TASK OBJECTIVE: Please copy each line of the records below that holds the word "invocation".

INPUT RECORDS:
(* ===== verification/AuthorityTask.v ===== *)
(** * Tasks of the worker within an authority

    A worker that is given an invocation of [a] runs the function as one of [a]: the label of
    the invocation only taints, and the privilege is the one that the invocation names. *)

From stdpp Require Import base tactics option list gmap strings countable.
From S2P Require Import Prelude Labels Store FsTypes Objects Fs FsGuarantee.
From S2P Require Import FsMediation FsReads FsGates Syscalls Blobstore Message.
From S2P Require Import SysServer SysGuarantee SysTheorems SysSafety LocalRM Worker Conversation.
From S2P Require Import Authority AuthoritySys.

(** ** What an invocation starts *)

(** The label and the privilege that [process_task] reads from an invocation. *)
Definition starts `{L : LabelOps} (li : LabeledInvoke) (label : Buckle) (privilege : Component) : Prop :=
  exists lb pb, sched.li_label li = Some lb /\ buckle_into lb tt = (Val label, tt) /\
    sched.li_gate_privilege li = Some pb /\ component_into pb tt = (Val privilege, tt).

Section starting.
Context `{LW : LabelLaws} (a : Component).

(** Conversions do not look at the state. *)
Lemma component_into_any {S1 S2} pb (s1 s1' : S1) (s2 : S2) c :
  component_into pb s1 = (Val c, s1') -> component_into pb s2 = (Val c, s2).
Proof.
  unfold component_into. destruct (pb.component pb) as [k|]; [|done].
  intros [= <- _]. reflexivity.
Qed.

Lemma authorized_starts li label privilege :
  authorized_invoke a li -> starts li label privilege -> Implies a privilege.
Proof. intros Ha (lb & pb & _ & _ & Hp & E). by eapply Ha. Qed.

Lemma authorized_any {S} li pb (s s' : S) p :
  authorized_invoke a li -> sched.li_gate_privilege li = Some pb ->
  component_into pb s = (Val p, s') -> Implies a p.
Proof. intros Ha Hp E. eapply Ha; [exact Hp|]. by eapply (component_into_any pb s s' tt). Qed.

(** What the worker gives a new system call processor: the label may be anything, because it
    only taints. *)
Lemma new_humble {St C N Ch} `{DG : DigestOps} (w : World St) bs (conn : option C) (http : N) (ch : Ch)
    label privilege :
  Implies a privilege -> humble a (fs (new w bs conn http ch label privilege)).
Proof.
  intros Hp. split; [|exact Hp]. unfold new; cbn.
  eapply (modest_raised a (set_label public w)); [|by apply modest_public].
  apply Flows_lub_l.
Qed.
End starting.

(** ** A worker's task *)

Section worker.
Context {St C N Ch Os : Type} `{BW : BackingStoreLaws St} `{LW : LabelLaws} `{SW : SerdeLaws}.
Context `{DG : DigestOps} `{HX : !HexOps} `{CN : !Conn C} `{HC : !HttpClient N}.
Context `{SC : !SyscallChannel Ch} `{MR : !Message pb.Reply}.
Context `{MQ : !Message Request} `{MT : !Message TaskReturn} `{MS : !Message Response}.
Context `{LA : !Launcher Os Ch} `{HD : !Heard C}.
Context (info_to_vec : ResourceInfo -> bytes) (evict_fuel run_fuel gate_fuel : nat).
Context (a : Component).

Local Abbreviation S := (Worker St C N Ch Os).
Implicit Types s : S.

Definition HeldWork s s' : Prop :=
  quiet (env_fs s) -> closed a (view (env_fs s)) ->
  quiet (env_fs s') /\ within a (view (env_fs s)) (view (env_fs s')) /\
  told a (env_conn s) (env_conn s').

#[local] Instance HeldWork_preorder : PreOrder HeldWork.
Proof.
  split.
  - intros s Hq _. split_and!; try done; reflexivity.
  - intros s1 s2 s3 H12 H23 Hq Hc. destruct (H12 Hq Hc) as (Hq2 & Hw2 & Ht2).
    destruct (H23 Hq2) as (Hq3 & Hw3 & Ht3); [by eapply within_closed|].
    split; [done|]. by split; etrans.
Qed.

(** Everything but the runs and the report leaves the file system and the connection alone. *)
Definition beside s s' : Prop := env_fs s' = env_fs s /\ env_conn s' = env_conn s.
#[local] Instance beside_preorder : PreOrder beside.
Proof. split; [done|]. intros s1 s2 s3 [? ?] [? ?]. split; congruence. Qed.
Lemma beside_held {A} (m : SM S A) : Guar beside m -> Guar HeldWork m.
Proof.
  intros Hm s. destruct (Hm s) as [E1 E2]. intros Hq Hc. rewrite E1, E2.
  split_and!; try done; reflexivity.
Qed.
Lemma beside_rm {A} (m : SM (LocalRM.ResourceManager C) A) : Guar beside (on_rm m : SM S A).
Proof. intros s. unfold on_rm, zoom. by destruct (m (localrm s)). Qed.
Lemma beside_store {A} (m : SM Blobstore A) : Guar beside (on_store m : SM S A).
Proof. intros s. unfold on_store, zoom. by destruct (m (env_blobstore s)). Qed.
Lemma beside_os {A} (m : SM Os A) : Guar beside (on_os m : SM S A).
Proof. intros s. unfold on_os, zoom. by destruct (m (os s)). Qed.
Lemma beside_handles f : Guar beside (modify (fun s => set_handles (f s) s)).
Proof. done. Qed.
#[local] Hint Resolve beside_rm beside_store beside_os beside_handles : guar.

Lemma beside_launch cid force config odirect vm : Guar beside (launch cid force config odirect vm : SM S _).
Proof. unfold launch, launch_args, exit. solve_guar. Qed.
Lemma beside_vm_config f : Guar beside (vm_config f : SM S _).
Proof. unfold vm_config, local_path_string, split_at_2. solve_guar. Qed.
Lemma beside_open_blobs bs : Guar beside (open_blobs bs : SM S _).
Proof. induction bs as [|[k b] bs IH]; cbn [open_blobs]; solve_guar. Qed.
Lemma beside_try_allocate f label : Guar beside (try_allocate info_to_vec evict_fuel f label : SM S _).
Proof. unfold try_allocate. solve_guar. Qed.

Lemma process_held label privilege payload blobs hs invoker vm :
  Implies a privilege ->
  Guar HeldWork (process run_fuel gate_fuel label privilege payload blobs hs invoker vm : SM S _).
Proof.
  intros Hp s. unfold process. destruct (handles s !! vm_id vm) as [ch|]; [|reflexivity].
  set (p0 := new _ _ _ _ _ _ _).
  assert (Hh : humble a (fs p0)) by by apply new_humble.
  assert (Hm : Guar (HeldSys a) (iv ← unwrap_component invoker; run run_fuel gate_fuel payload blobs hs iv
    : SM (SysState St C N Ch) _)).
  { apply guar_bind; [apply (g_unwrap_component (Held a)); apply _|]. intros iv. apply run_held. }
  specialize (Hm p0). revert Hm. destruct ((unwrap_component invoker ≫= _) p0) as [r p]. intros Hm Hq Hc.
  destruct (Hm Hq Hh Hc) as (Hq' & _ & Hw & Ht). done.
Qed.

Lemma retry_held fuel cid cnt invoke label privilege ret vm :
  Implies a privilege ->
  Guar HeldWork (retry info_to_vec run_fuel gate_fuel fuel cid cnt invoke label privilege ret vm : SM S _).
Proof.
  intros Hp. revert cnt vm. induction fuel as [|fuel IH]; intros cnt vm; cbn [retry]; [apply guar_nofuel|].
  apply guar_bind; [apply beside_held, beside_vm_config|]. intros config.
  apply guar_bind; [apply beside_held, beside_launch|]. intros [vm'|e]; [|apply IH].
  apply guar_bind; [apply beside_held, beside_open_blobs|]. intros blobs.
  apply guar_bind; [by apply process_held|].
  intros [r|e]; [|case_decide; [|apply IH]]; apply beside_held; solve_guar.
Qed.

Lemma on_conn_held {A} (m : SM C A) :
  (forall c, told a (Some c) (Some (m c).2)) -> Guar HeldWork (on_conn m : SM S A).
Proof.
  intros Hm s Hq Hc. unfold on_conn. destruct (env_conn s) as [c|] eqn:Ec.
  - specialize (Hm c). destruct (m c) as [o c'].
    split; [exact Hq|]. split; [reflexivity | exact Hm].
  - split; [exact Hq|]. cbn [snd]. rewrite Ec. by split.
Qed.

Lemma finish_held task_id ret : Guar HeldWork (on_conn (finish task_id ret) : SM S _).
Proof. apply on_conn_held. intros c. apply told_write. by intros li. Qed.

Lemma process_task_held fuel cid task_id li :
  authorized_invoke a li ->
  Guar HeldWork (process_task info_to_vec evict_fuel run_fuel gate_fuel fuel cid task_id (Some li) : SM S _).
Proof.
  intros Ha. unfold process_task. apply guar_bind; [solve_guar|]. intros lb.
  apply guar_bind; [apply guar_buckle_into; apply _|]. intros label.
  destruct (sched.li_gate_privilege li) as [pb|] eqn:Ep; [|by intros s].
  intros s. rewrite (bind_step (unwrap (Some pb)) _ s pb s) by done.
  pose proof (guar_component_into (R := eq) pb s) as K. unfold mbind at 1, SM_bind at 1.
  destruct (component_into pb s) as [[p| |] s1] eqn:Ec; cbn in K; subst s1; try reflexivity.
  assert (Hp : Implies a p) by by eapply authorized_any.
  match goal with |- HeldWork s (?m s).2 => assert (Hg : Guar HeldWork m); [|exact (Hg s)] end.
  apply guar_bind; [solve_guar|]. intros f.
  apply guar_bind; [apply beside_held, beside_try_allocate|]. intros vm.
  apply guar_bind; [apply guar_gets|]. intros cur. cbv zeta.
  apply guar_bind; [destruct vm; [by apply retry_held | apply guar_ret]|]. intros ret.
  apply guar_bind; [apply finish_held|]. intros r. apply guar_ret.
Qed.

(** C7: a turn of a worker stays within the authority of the task that it is given.  If what
    the scheduler answers is not a task beyond [a], then at the end of the turn no guarded
    object has changed, whatever the function did in however many attempts, and whatever the
    worker has asked of the scheduler is of [a] too. *)
Theorem turn_within fuel thread_id cid s c :
  quiet (env_fs s) -> closed a (view (env_fs s)) -> env_conn s = Some c ->
  (forall task_id li c', get thread_id c = (Val (Ok (MkResponse (Some (ProcessTask task_id (Some li))))), c') ->
     authorized_invoke a li) ->
  let s' := (turn info_to_vec evict_fuel run_fuel gate_fuel fuel thread_id cid s).2 in
  quiet (env_fs s') /\ within a (view (env_fs s)) (view (env_fs s')) /\
  told a (env_conn s) (env_conn s').
Proof.
  intros Hq Hc Ec Ha.
  assert (H0 : forall c', told a (Some c) (Some c') -> HeldWork s (set_env_conn (Some c') s)).
  { intros c' Ht _ _. split; [exact Hq|]. split; [reflexivity|]. by rewrite Ec. }
  assert (Hget : Guar (fun c c' => told a (Some c) (Some c')) (get thread_id)).
  { assert (HP : PreOrder (fun c c' : C => told a (Some c) (Some c')))
      by (split; [intros x; reflexivity|intros x y z ? ?; by etrans]).
    apply guar_bind; [intros c1; apply told_write; by intros li|].
    intros [r|e]; [|apply guar_ret]. intros c1. apply listens_told, listens_message. }
  specialize (Hget c). cbv zeta. cut (HeldWork s (turn info_to_vec evict_fuel run_fuel gate_fuel
    fuel thread_id cid s).2); [intros H; by apply H|].
  unfold turn, mbind, SM_bind, on_conn. rewrite Ec.
  destruct (get thread_id c) as [o c1] eqn:Eg. cbn in Hget. specialize (H0 c1 Hget).
  destruct o as [[[k]|e]| |]; try exact H0. cbn [response_of].
  destruct k as [[id [li|]| | | |]|]; try exact H0.
  etrans; [exact H0|]. set (s1 := set_env_conn (Some c1) s).
  pose proof (process_task_held fuel cid id li (Ha id li c1 eq_refl) s1) as Hp.
  by destruct (process_task _ _ _ _ _ _ _ _ s1) as [[[]| |] s2].
Qed.
End worker.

TASK OUTPUT:
    A worker that is given an invocation of [a] runs the function as one of [a]: the label of
    the invocation only taints, and the privilege is the one that the invocation names. *)
(** ** What an invocation starts *)
(** The label and the privilege that [process_task] reads from an invocation. *)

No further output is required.